Revisionist historians also despise reconstruction. Works such as "After Slavery"


by Joel Williamson depicted a period of extraordinary political, social, and
economic development for blacks. The establishment of public school systems,
the granting of equal citizenship to blacks, the efforts to rebuild the economy
of the devastated South, and the attempt to build an interracial political
democracy from the ashes of slavery were all laudable achievements, not
the "Tragic Age" of Bowers. Unlike earlier writers, post-revisionists
emphasized the active role of freedom in shaping Reconstruction. By the end of
the 1960s, the old interpretation was completely reversed. The liberators of the
South were heroes, the old "redeemers" who won Reconstruction
were scoundrels, and if the era was "tragic", therefore, that change did not go far
enough. Reconstruction was a time of real progress, and its failure was a lost
opportunity for the South and the nation. However, the legacy of
Reconstruction (such as legislation like the Fourteenth and Fifteenth
Amendments) inspired future civil rights efforts.

Former slaves were not given land, so they remained economically


dependent on their former owners. The planter class survived both the war and
Reconstruction with most of their wealth (except for slaves) and prestige more or
less intact. Not only do the changing times contribute to this latest reassessment
of reconstruction, but also the concerns of historians. The historiography of
the last decade has been characterized by an emphasis on "social
history" and a downplaying of strictly political events.
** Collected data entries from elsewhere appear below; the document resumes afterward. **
(* ===== verification/Thread.v ===== *)
(** * Threads: pids, creation, exit, lookup (src/thread/thread.c)

    The scheduler's part of thread.c is in Sched.v; this file has the rest:
    the pool of pids, the making of a thread and its first stack frame, the
    end of a thread and the search for a thread by its pid.

    A page that [get_kernel_pages] hands out has no type yet; the [memset] of
    [init_thread] makes it a task structure.  [self_kstack] is a [uint32_t *],
    so that [self_kstack -= sizeof(x)] moves it by [4 * sizeof(x)] bytes. *)

From S2P Require Import Prelude CString Bitmap Lists PageTable Kernel Sched Sync Memory Malloc.

Definition TASK_NAME_LEN : Z := 16.
Definition MAX_FILES_OPEN_PER_PROC : Z := 8.

(** Entry points of kernel code that are stored as values. *)
Definition kernel_thread_code : Z := 0xc0001500.
Definition start_process_code : Z := 0xc0001600.
Definition intr_exit_code : Z := 0xc0001700.
Definition idle_code : Z := 0xc0001800.
Definition init_code : Z := 0xc0001900.

(** A task structure after [memset(pthread, 0, sizeof( *pthread))]. *)
Definition zero_task : task_struct :=
  Task 0 0 TASK_RUNNING (replicate 16 0) 0 0 0 0 (VirtualAddr (Bitmap 0 0) 0) (replicate 8 0) 0 0 0 0.
Definition zero_desc : mem_block_desc := MemBlockDesc 0 0.

(** What [strcpy] makes of a field of [n] zero bytes. *)
Definition pad_name (str : list Z) : list Z := take 16 (str ++ replicate 16 0).

Section Thread.
Context {H : Type} `{Queues H} `{World H}.

(** ** The pool of pids *)

Definition pid_pool_init : K (kst H) unit :=
  modify (set_pid_start 1) ;;
  modify (set_pid_bitmap (Bitmap 128 pid_bitmap_bits)) ;;
  on_bytes (λ m, bitmap_init m (Bitmap 128 pid_bitmap_bits)) ;;
  lock_init pid_lock.

(** [bitmap_scan] gives -1 when no pid is left; the conversion to the
    [uint32_t] index of [bitmap_set] is written out.  [pid_t] is [int16_t]. *)
Definition allocate_pid : K (kst H) Z :=
  lock_acquire pid_lock ;;
  b ← gets pid_bitmap;
  bit_idx ← scan b 1;
  set_bit b (u32 bit_idx) 1 ;;
  lock_release pid_lock ;;
  start ← gets pid_start;
  mret (s16 (bit_idx + start)).

Definition release_pid (pid : Z) : K (kst H) unit :=
  lock_acquire pid_lock ;;
  start ← gets pid_start;
  let bit_idx := s32 (pid - start) in
  b ← gets pid_bitmap;
  set_bit b (u32 bit_idx) 0 ;;
  lock_release pid_lock.

Definition fork_pid : K (kst H) Z := allocate_pid.

(** ** Making a thread *)

Definition set_tstack (p : Z) (t : thread_stack) : K (kst H) unit :=
  modify (λ s, set_tstacks (<[p := t]> (tstacks s)) s).

(** [idle]'s and the other entry points' functions are numbers here. *)
Definition thread_create (pthread function func_arg : Z) : K (kst H) unit :=
  upd_task pthread (λ t, set_self_kstack (u32 (self_kstack t - 4 * sizeof_intr_stack)) t) ;;
  upd_task pthread (λ t, set_self_kstack (u32 (self_kstack t - 4 * sizeof_thread_stack)) t) ;;
  t ← task_at pthread;
  let kthread_stack := self_kstack t in
  set_tstack kthread_stack (ThreadStack 0 0 0 0 kernel_thread_code function func_arg).

(** The list cells and block descriptors inside a task structure. *)
Definition task_cells (p : Z) : list Z :=
  general_tag p :: all_list_tag p ::
  concat ((λ i, [free_list (desc_ptr (u_block_desc p) i); free_list (desc_ptr (u_block_desc p) i) + 8]) <$> seqZ 0 7).
Definition task_descs (p : Z) : list Z := desc_ptr (u_block_desc p) <$> seqZ 0 7.

Definition zero_all (h : H) (cs : list Z) : H := foldl qzero h cs.

Definition memset_task (p : Z) : K (kst H) unit :=
  kASSERT (negb (p =? NULL)) ;;
  modify (λ s, set_tasks (<[p := zero_task]> (tasks s)) s) ;;
  modify (λ s, set_heap (zero_all (heap s) (task_cells p)) s) ;;
  modify (λ s, set_descs (foldl (λ m d, <[d := zero_desc]> m) (descs s) (task_descs p)) s).

(** [strcpy(pthread->name, name)]; a name that does not fit the field with
    its end runs into the next one. *)
Definition strcpy_name (p : Z) (str : list Z) : K (kst H) unit :=
  lift (if Z.of_nat (length str) <? TASK_NAME_LEN then Ok tt else Fault) ;;
  upd_task p (set_name (pad_name str)).

Definition init_thread (pthread : Z) (nm : list Z) (prio : Z) : K (kst H) unit :=
  memset_task pthread ;;
  n ← allocate_pid;
  upd_task pthread (set_pid n) ;;
  strcpy_name pthread nm ;;
  mt ← gets main_thread;
  (if pthread =? mt then upd_task pthread (set_status TASK_RUNNING)
   else upd_task pthread (set_status TASK_READY)) ;;
  upd_task pthread (set_self_kstack (u32 (pthread + PG_SIZE))) ;;
  upd_task pthread (set_priority (u8 prio)) ;;
  upd_task pthread (set_ticks (u8 prio)) ;;
  upd_task pthread (set_elapsed_ticks 0) ;;
  upd_task pthread (set_pgdir NULL) ;;
  upd_task pthread (set_fd_table ([0; 1; 2] ++ replicate (Z.to_nat (MAX_FILES_OPEN_PER_PROC - 3)) (-1))) ;;
  upd_task pthread (set_cwd_inode_nr 0) ;;
  upd_task pthread (set_parent_pid (-1)) ;;
  upd_task pthread (set_stack_magic 0x19870916).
In
practice, this "social" concern meant that black suffrage and blacks, seen as the
most radical departure from the Reconstruction era, were
relatively unimportant. These historians observed the failure of
Reconstruction to create a democracy based on racial and economic equality.
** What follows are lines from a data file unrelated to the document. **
(* ===== verification/Inode.v ===== *)
(** * Inodes and the bitmaps of a partition (src/fs/inode.c; src/fs/file.c:
    inode_bitmap_alloc, block_bitmap_alloc, bitmap_sync)

    The inode table is an array of 76-byte inodes in consecutive sectors; an
    inode can cross a sector boundary.  Open inodes are in a list of the
    partition, each with a count of its users. *)

From S2P Require Import Prelude CString CArray Bitmap Lists Disk Fsys.

(** [struct inode_position]. *)
Record inode_position := InodePosition { two_sec : bool; sec_lba : Z; off_size : Z }.

Definition inode_locate (part : partition) (inode_no : Z) : outcome inode_position :=
  ASSERT (inode_no <? 4096) ;;
  let inode_table_lba := inode_table_lba (sb part) in
  let inode_size := sizeof_inode in
  let off_size := u32 (inode_no * inode_size) in
  let off_sec := off_size / 512 in
  let off_size_in_sec := off_size mod 512 in
  let left_in_sec := 512 - off_size_in_sec in
  Ok (InodePosition (left_in_sec <? inode_size) (u32 (inode_table_lba + off_sec)) off_size_in_sec).

Section Inode.
Context {H A : Type} `{Queues H} `{Allocator A}.
Abbreviation F := (K (fsys H A)).

(** ** The bitmaps *)

Definition inode_bitmap_alloc (part : partition) : F Z :=
  bit_idx ← scan_bitmap (inode_bitmap part) 1;
  if bit_idx =? -1 then mret (-1)
  else mark_bit (inode_bitmap part) bit_idx 1 ;; mret bit_idx.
In his 1988 book, Reconstruction: America's Unfinished Revolution, Eric Foner


presents his understanding of Reconstruction in light of several key issues. Like Du
Bois, Foner emphasizes the "centrality of the black experience" and expands on
the active and positive role of African Americans in
Reconstruction. Underlining the importance of free work, Foner
writes that "the transformation of slaves into free workers and equal citizens was
the most dramatic example of the social and political
changes started by Reconstruction." According to Foner, this change had the
potential to change Southern society for decades to come. It was a flawed
experiment that was the first attempt at true interracial democracy in the United
States.

Unlike Dunning School historians and Du Bois, Foner emphasizes the importance
of the federal government during Reconstruction, arguing that the period
marked among them "the emergence of the nation-state ... with vastly
expanded powers and new goals." the rights and protection of Americans of all
races. Foner and other modern historians have argued that the Civil War and
Reconstruction marked the beginning of the "activist state," in which the federal
government played an ever-increasing role in the lives of its citizens. Questions of
equality and the role of government in the lives of people and of people were,
according to Foner, questions to which the establishment constantly turned. These
questions, he writes, are "as old as the American Republic and as modern as the
inequalities that still plague our society." In his opinion, Reconstruction
remains "America's unfinished revolution" because it did not solve the problems
that America still faces. During the Reconstruction era, there was a revolution
in black civil rights and the role of the federal government in protecting those
rights, but it was a semi-revolution at best because Americans of the time lacked
the will and courage to see the struggle through.